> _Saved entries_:
(* ===== verification/HashDomains.v ===== *)
(** * Hash domains

    Every digest the repository computes is SHA-256 over a domain string and an
    encoding. This file collects the eleven digests of the three experiments as
    one function [digest_of] on what they are digests of, and shows that a digest
    identifies its subject: kind and value, short of a SHA-256 collision. *)
From S2P Require Import Prelude Codec CoreState Solana Capability ReferenceRuntime.
From S2P Require ProbeInterface GeneratedWire GeneratedCore RoutedWire.

Definition hash_domains : list (list Z) :=
  [ProbeInterface.PLAN_DOMAIN;
   GeneratedWire.CAPABILITY_HASH_DOMAIN; GeneratedWire.PAYLOAD_HASH_DOMAIN;
   GeneratedWire.REQUEST_HASH_DOMAIN; GeneratedCore.SETTLEMENT_HASH_DOMAIN_V0;
   RoutedWire.CAPABILITY_HASH_DOMAIN; RoutedWire.PAYLOAD_HASH_DOMAIN;
   RoutedWire.INTENT_HASH_DOMAIN; RoutedWire.EXECUTION_HASH_DOMAIN;
   RoutedWire.RECEIPT_HASH_DOMAIN; RoutedWire.SETTLEMENT_HASH_DOMAIN].

(** [a] and [b] differ within the length of both. *)
Fixpoint apart (a b : list Z) : bool :=
  match a, b with
  | x :: a, y :: b => negb (x =? y) || apart a b
  | _, _ => false
  end.

Lemma apart_app a b x y : apart a b = true -> a ++ x <> b ++ y.
Proof.
  revert b. induction a as [|p a IH]; intros [|q b] Ha; try discriminate. simpl in *.
  intros [= Hpq Hab]. subst. rewrite Z.eqb_refl in Ha. by apply (IH b).
Qed.

Lemma domains_apart i j d1 d2 :
  hash_domains !! i = Some d1 -> hash_domains !! j = Some d2 -> i <> j -> apart d1 d2 = true.
Proof.
  intros H1 H2 Hij.
  assert (forallb (fun p => forallb (fun q => bool_decide (p.1 = q.1) || apart p.2 q.2)
    (imap pair hash_domains)) (imap pair hash_domains) = true) as Hall
    by (vm_compute; reflexivity).
  rewrite forallb_forall in Hall.
  assert ((i, d1) ∈ imap pair hash_domains) as I1.
  { apply list_elem_of_lookup. exists i. by rewrite list_lookup_imap, H1. }
  assert ((j, d2) ∈ imap pair hash_domains) as I2.
  { apply list_elem_of_lookup. exists j. by rewrite list_lookup_imap, H2. }
  specialize (Hall _ (proj1 (list_elem_of_In _ _) I1)). rewrite forallb_forall in Hall.
  specialize (Hall _ (proj1 (list_elem_of_In _ _) I2)). simpl in Hall.
  by rewrite bool_decide_eq_false_2 in Hall.
Qed.

(** ** The digests *)

(** What the repository takes digests of. *)
Inductive subject :=
  | Plan (b : ProbeInterface.PlanBinding)
  | GeneratedCapabilities (engine_program : Pubkey) (descriptors : list CapabilityDescriptor)
  | GeneratedPayload (payload : list Z)
  | GeneratedRequest (b : GeneratedWire.RequestBinding)
  | GeneratedSettlement (request_hash : list Z) (amount_out protocol_fee sequence : Z)
  | RoutedCapabilities (engine_program : Pubkey) (descriptors : list CapabilityDescriptor)
  | RoutedPayload (payload : list Z)
  | RoutedIntent (b : RoutedWire.IntentBinding)
  | RoutedExecution (b : RoutedWire.ExecutionBinding)
  | RoutedReceipt (r : RoutedWire.EngineReceipt)
  | RoutedSettlement (b : RoutedWire.SettlementBinding).

(** The fields have the widths of their Rust types. *)
Definition subject_wf (s : subject) : Prop :=
  match s with
  | Plan b => ProbeInterface.plan_binding_wf b
  | GeneratedCapabilities engine descriptors | RoutedCapabilities engine descriptors =>
      byte_string 32 engine /\ Forall descriptor_wf descriptors
  | GeneratedPayload payload | RoutedPayload payload => Forall is_u8 payload
  | GeneratedRequest b => GeneratedWire.request_binding_wf b
  | GeneratedSettlement request_hash amount_out protocol_fee sequence =>
      byte_string 32 request_hash /\ is_u64 amount_out /\ is_u64 protocol_fee /\ is_u64 sequence
  | RoutedIntent b => RoutedWire.intent_binding_wf b
  | RoutedExecution b => RoutedWire.execution_binding_wf b
  | RoutedReceipt r => RoutedWire.engine_receipt_wf r
  | RoutedSettlement b => RoutedWire.settlement_binding_wf b
  end.

(** What is hashed: the slices the hasher is given. *)
Definition preimage_of (s : subject) : list (list Z) :=
  match s with
  | Plan b => ProbeInterface.plan_preimage b
  | GeneratedCapabilities engine descriptors =>
      capability_preimage GeneratedWire.CAPABILITY_HASH_DOMAIN engine descriptors
  | GeneratedPayload payload => [GeneratedWire.PAYLOAD_HASH_DOMAIN; encode_payload payload]
  | GeneratedRequest b => GeneratedWire.request_preimage b
  | GeneratedSettlement request_hash amount_out protocol_fee sequence =>
      [GeneratedCore.SETTLEMENT_HASH_DOMAIN_V0; request_hash; to_le_bytes 8 amount_out;
       to_le_bytes 8 protocol_fee; to_le_bytes 8 sequence]
  | RoutedCapabilities engine descriptors =>
      capability_preimage RoutedWire.CAPABILITY_HASH_DOMAIN engine descriptors
  | RoutedPayload payload => [RoutedWire.PAYLOAD_HASH_DOMAIN; encode_payload payload]
  | RoutedIntent b => RoutedWire.intent_preimage b
  | RoutedExecution b => RoutedWire.execution_preimage b
  | RoutedReceipt r => [RoutedWire.RECEIPT_HASH_DOMAIN; RoutedWire.engine_receipt_layout r]
  | RoutedSettlement b => RoutedWire.settlement_preimage b
  end.

(** The position of its domain in [hash_domains]. *)
Definition kind (s : subject) : nat :=
  match s with
  | Plan _ => 0 | GeneratedCapabilities _ _ => 1 | GeneratedPayload _ => 2
  | GeneratedRequest _ => 3 | GeneratedSettlement _ _ _ _ => 4 | RoutedCapabilities _ _ => 5
  | RoutedPayload _ => 6 | RoutedIntent _ => 7 | RoutedExecution _ => 8 | RoutedReceipt _ => 9
  | RoutedSettlement _ => 10
  end.

Section Digests.
Context `{Runtime}.

(** The digest the code computes for each. *)
Definition digest_of (s : subject) : outcome CodecError (list Z) :=
  match s with
  | Plan b => ProbeInterface.compute_plan_hash b
  | GeneratedCapabilities engine ds => GeneratedWire.compute_capability_hash engine ds
  | GeneratedPayload payload => GeneratedWire.compute_payload_hash payload
  | GeneratedRequest b => GeneratedWire.compute_request_hash b
  | GeneratedSettlement request_hash amount_out protocol_fee sequence =>
      Ok (GeneratedCore.generated_settlement_hash request_hash amount_out protocol_fee sequence)
  | RoutedCapabilities engine ds => RoutedWire.compute_capability_hash engine ds
  | RoutedPayload payload => RoutedWire.compute_payload_hash payload
  | RoutedIntent b => RoutedWire.compute_intent_digest b
  | RoutedExecution b => RoutedWire.compute_execution_digest b
  | RoutedReceipt r => RoutedWire.compute_receipt_digest r
  | RoutedSettlement b => RoutedWire.compute_settlement_digest b
  end.

Lemma capability_hash_preimage domain maximum engine ds h :
  capability_hash_with domain maximum engine ds = Ok h ->
  hashv (capability_preimage domain engine ds) = h /\ (length ds <= maximum)%nat.
Proof.
  unfold capability_hash_with. destruct (Nat.ltb_spec maximum (length ds)); [discriminate|].
  by intros <-%Ok_inj.
Qed.

Lemma payload_hash_preimage domain payload h :
  payload_hash_with domain payload = Ok h -> hashv [domain; encode_payload payload] = h.
Proof. unfold payload_hash_with. case_match; [discriminate|]. by intros <-%Ok_inj. Qed.

(** The digest is the hash of the preimage. *)
Lemma digest_of_preimage s h : subject_wf s -> digest_of s = Ok h -> hashv (preimage_of s) = h.
Proof.
  destruct s; cbn [subject_wf digest_of preimage_of]; intros Hwf Hd.
  - rewrite ProbeInterface.compute_plan_hash_ok in Hd by done. by apply Ok_inj in Hd.
  - by apply capability_hash_preimage in Hd as [? _].
  - by apply payload_hash_preimage.
  - rewrite GeneratedWire.compute_request_hash_ok in Hd by done. by apply Ok_inj in Hd.
  - by apply (Ok_inj (E:=CodecError)).
  - by apply capability_hash_preimage in Hd as [? _].
  - by apply payload_hash_preimage.
  - apply bind_Ok in Hd as (l & [_ <-]%RoutedWire.encode_intent_binding_layout & Hd); [|done].
    by apply Ok_inj in Hd.
  - apply bind_Ok in Hd as (l & [_ <-]%RoutedWire.encode_execution_binding_layout & Hd); [|done].
    by apply Ok_inj in Hd.
  - apply bind_Ok in Hd as (l & [_ <-]%RoutedWire.encode_receipt_layout & Hd); [|done].
    by apply Ok_inj in Hd.
  - unfold RoutedWire.compute_settlement_digest in Hd.
    rewrite RoutedWire.encode_settlement_binding_ok in Hd by done. by apply Ok_inj in Hd.
Qed.

Lemma preimage_domain s :
  exists domain body, hash_domains !! kind s = Some domain /\ preimage_of s = domain :: body.
Proof. destruct s; do 2 eexists; by split. Qed.

(** Preimages of one kind determine the value. *)
Lemma settlement_preimage_inj r1 r2 o1 o2 f1 f2 n1 n2 :
  subject_wf (GeneratedSettlement r1 o1 f1 n1) -> subject_wf (GeneratedSettlement r2 o2 f2 n2) ->
  concat (preimage_of (GeneratedSettlement r1 o1 f1 n1)) =
    concat (preimage_of (GeneratedSettlement r2 o2 f2 n2)) ->
  GeneratedSettlement r1 o1 f1 n1 = GeneratedSettlement r2 o2 f2 n2.
Proof.
  intros (R1 & O1 & F1 & N1) (R2 & O2 & F2 & N2) Heq.
  cbn [preimage_of concat] in Heq. apply app_inv_head in Heq.
  apply app_inj_1 in Heq as [-> Heq]; [|by rewrite (proj1 R1), (proj1 R2)].
  apply app_inj_1 in Heq as [Ho Heq]; [|by rewrite !length_to_le_bytes].
  apply app_inj_1 in Heq as [Hf Heq]; [|by rewrite !length_to_le_bytes].
  apply app_inj_1 in Heq as [Hn _]; [|by rewrite !length_to_le_bytes].
  apply to_le_bytes_inj in Ho, Hf, Hn; [|by apply u64_le_bytes..]. by subst.
Qed.

Lemma payload_digest_injective domain p1 p2 h :
  payload_hash_with domain p1 = Ok h -> payload_hash_with domain p2 = Ok h ->
  p1 = p2 \/ sha256_collision [domain; encode_payload p1] [domain; encode_payload p2].
Proof.
  intros H1%payload_hash_preimage H2%payload_hash_preimage.
  destruct (hashv_binds [domain; encode_payload p1] [domain; encode_payload p2]) as [Heq|];
    [congruence|left|by right].
  rewrite !concat_pair in Heq. by apply app_inv_head, encode_payload_inj in Heq.
Qed.

Lemma receipt_digest_injective r1 r2 h :
  RoutedWire.engine_receipt_wf r1 -> RoutedWire.engine_receipt_wf r2 ->
  RoutedWire.compute_receipt_digest r1 = Ok h -> RoutedWire.compute_receipt_digest r2 = Ok h ->
  r1 = r2 \/ sha256_collision (preimage_of (RoutedReceipt r1)) (preimage_of (RoutedReceipt r2)).
Proof.
  intros W1 W2 (d1 & [T1 <-]%(RoutedWire.encode_receipt_layout _ _ W1) & H1)%bind_Ok
    (d2 & [T2 <-]%(RoutedWire.encode_receipt_layout _ _ W2) & H2)%bind_Ok.
  destruct (RoutedWire.digest_binds _ _ _ _ H1 H2) as [Heq|]; [left|by right].
  eapply (RoutedWire.reads_inj RoutedWire.ENGINE_RECEIPT_LEN RoutedWire.read_receipt);
    [by apply RoutedWire.routed_read_receipt_reads..|by apply RoutedWire.routed_engine_receipt_length|done].
Qed.

Lemma same_kind_digest s1 s2 h :
  kind s1 = kind s2 -> subject_wf s1 -> subject_wf s2 ->
  digest_of s1 = Ok h -> digest_of s2 = Ok h ->
  s1 = s2 \/ sha256_collision (preimage_of s1) (preimage_of s2).
Proof.
  intros Hk W1 W2 D1 D2.
  destruct s1, s2; try discriminate Hk; clear Hk; cbn [subject_wf digest_of] in *.
  - destruct (ProbeInterface.plan_hash_injective _ _ _ W1 W2 D1 D2) as [->|]; auto.
  - destruct W1, W2. edestruct capability_hash_injective as [[-> ->]|]; [..|exact D1|exact D2| |];
      auto. done.
  - destruct (payload_digest_injective _ _ _ _ D1 D2) as [->|]; auto.
  - destruct (GeneratedWire.request_hash_injective _ _ _ W1 W2 D1 D2) as [->|]; auto.
  - apply Ok_inj in D1, D2. destruct (hashv_binds (preimage_of (GeneratedSettlement _ _ _ _))
      (preimage_of (GeneratedSettlement _ _ _ _)) (eq_trans D1 (eq_sym D2))) as [Heq|]; [left|by right].
    by apply settlement_preimage_inj.
  - destruct W1, W2. edestruct capability_hash_injective as [[-> ->]|]; [..|exact D1|exact D2| |];
      auto. done.
  - destruct (payload_digest_injective _ _ _ _ D1 D2) as [->|]; auto.
  - destruct (RoutedWire.intent_digest_injective _ _ _ W1 W2 D1 D2) as [->|]; auto.
  - destruct (RoutedWire.execution_digest_injective _ _ _ W1 W2 D1 D2) as [->|]; auto.
  - destruct (receipt_digest_injective _ _ _ W1 W2 D1 D2) as [->|]; auto.
  - destruct (RoutedWire.settlement_digest_injective _ _ _ W1 W2 D1 D2) as [->|]; auto.
Qed.

(** C34. A digest identifies what it is a digest of: whenever two of the eleven
    hashing functions of the repository (plan; the generated experiment's
    capability, payload, request and settlement hashes; the routed experiment's
    capability and payload hashes and intent, execution, receipt and settlement
    digests) return the same digest, they are the same function on the same
    value, unless the two hashed preimages are a SHA-256 collision. In
    particular no digest of one kind passes for a digest of another. *)
Theorem digests_identify_subjects s1 s2 h :
  subject_wf s1 -> subject_wf s2 -> digest_of s1 = Ok h -> digest_of s2 = Ok h ->
  s1 = s2 \/ sha256_collision (preimage_of s1) (preimage_of s2).
Proof.
  intros W1 W2 D1 D2. destruct (decide (kind s1 = kind s2)) as [Hk|Hk].
  { by eapply same_kind_digest. }
  right. split; [|by rewrite (digest_of_preimage s1 h), (digest_of_preimage s2 h)].
  destruct (preimage_domain s1) as (d1 & x & L1 & ->), (preimage_domain s2) as (d2 & y & L2 & ->).
  simpl. by apply apart_app, (domains_apart (kind s1) (kind s2)).
Qed.
End Digests.

(** An intent and its digest, which is not the hash of an empty payload. *)
Definition digest_example_runtime : Runtime := reference_runtime no_callee.

Lemma digests_identify_subjects_witness :
  let _ := digest_example_runtime in
  let s1 := RoutedIntent RoutedWire.sample_intent in
  let s2 := RoutedIntent RoutedWire.sample_intent in
  exists h, digest_of s1 = Ok h /\ digest_of (GeneratedPayload []) <> Ok h /\
    (s1 = s2 \/ sha256_collision (preimage_of s1) (preimage_of s2)).
Proof.
  intros rt s1 s2.
  destruct (is_ok_Ok (digest_of s1)) as [h E]; [vm_compute; reflexivity|].
  exists h. split; [exact E|]. split.
  - intros Hp. rewrite <- E in Hp. vm_compute in Hp. discriminate Hp.
  - apply (digests_identify_subjects s1 s2 h); [decide_closed | decide_closed | exact E | exact E].
Defined.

> _ABOUT THIS TASK_:
Return only the lines above that run from the opening line through the line containing "(imap pair hash_domains))", exactly as written.

> _REPLY TO THE EXERCISE_:
(* ===== verification/HashDomains.v ===== *)
(** * Hash domains

    Every digest the repository computes is SHA-256 over a domain string and an
    encoding. This file collects the eleven digests of the three experiments as
    one function [digest_of] on what they are digests of, and shows that a digest
    identifies its subject: kind and value, short of a SHA-256 collision. *)
From S2P Require Import Prelude Codec CoreState Solana Capability ReferenceRuntime.
From S2P Require ProbeInterface GeneratedWire GeneratedCore RoutedWire.

Definition hash_domains : list (list Z) :=
  [ProbeInterface.PLAN_DOMAIN;
   GeneratedWire.CAPABILITY_HASH_DOMAIN; GeneratedWire.PAYLOAD_HASH_DOMAIN;
   GeneratedWire.REQUEST_HASH_DOMAIN; GeneratedCore.SETTLEMENT_HASH_DOMAIN_V0;
   RoutedWire.CAPABILITY_HASH_DOMAIN; RoutedWire.PAYLOAD_HASH_DOMAIN;
   RoutedWire.INTENT_HASH_DOMAIN; RoutedWire.EXECUTION_HASH_DOMAIN;
   RoutedWire.RECEIPT_HASH_DOMAIN; RoutedWire.SETTLEMENT_HASH_DOMAIN].

(** [a] and [b] differ within the length of both. *)
Fixpoint apart (a b : list Z) : bool :=
  match a, b with
  | x :: a, y :: b => negb (x =? y) || apart a b
  | _, _ => false
  end.

Lemma apart_app a b x y : apart a b = true -> a ++ x <> b ++ y.
Proof.
  revert b. induction a as [|p a IH]; intros [|q b] Ha; try discriminate. simpl in *.
  intros [= Hpq Hab]. subst. rewrite Z.eqb_refl in Ha. by apply (IH b).
Qed.

Lemma domains_apart i j d1 d2 :
  hash_domains !! i = Some d1 -> hash_domains !! j = Some d2 -> i <> j -> apart d1 d2 = true.
Proof.
  intros H1 H2 Hij.
  assert (forallb (fun p => forallb (fun q => bool_decide (p.1 = q.1) || apart p.2 q.2)
    (imap pair hash_domains)) (imap pair hash_domains) = true) as Hall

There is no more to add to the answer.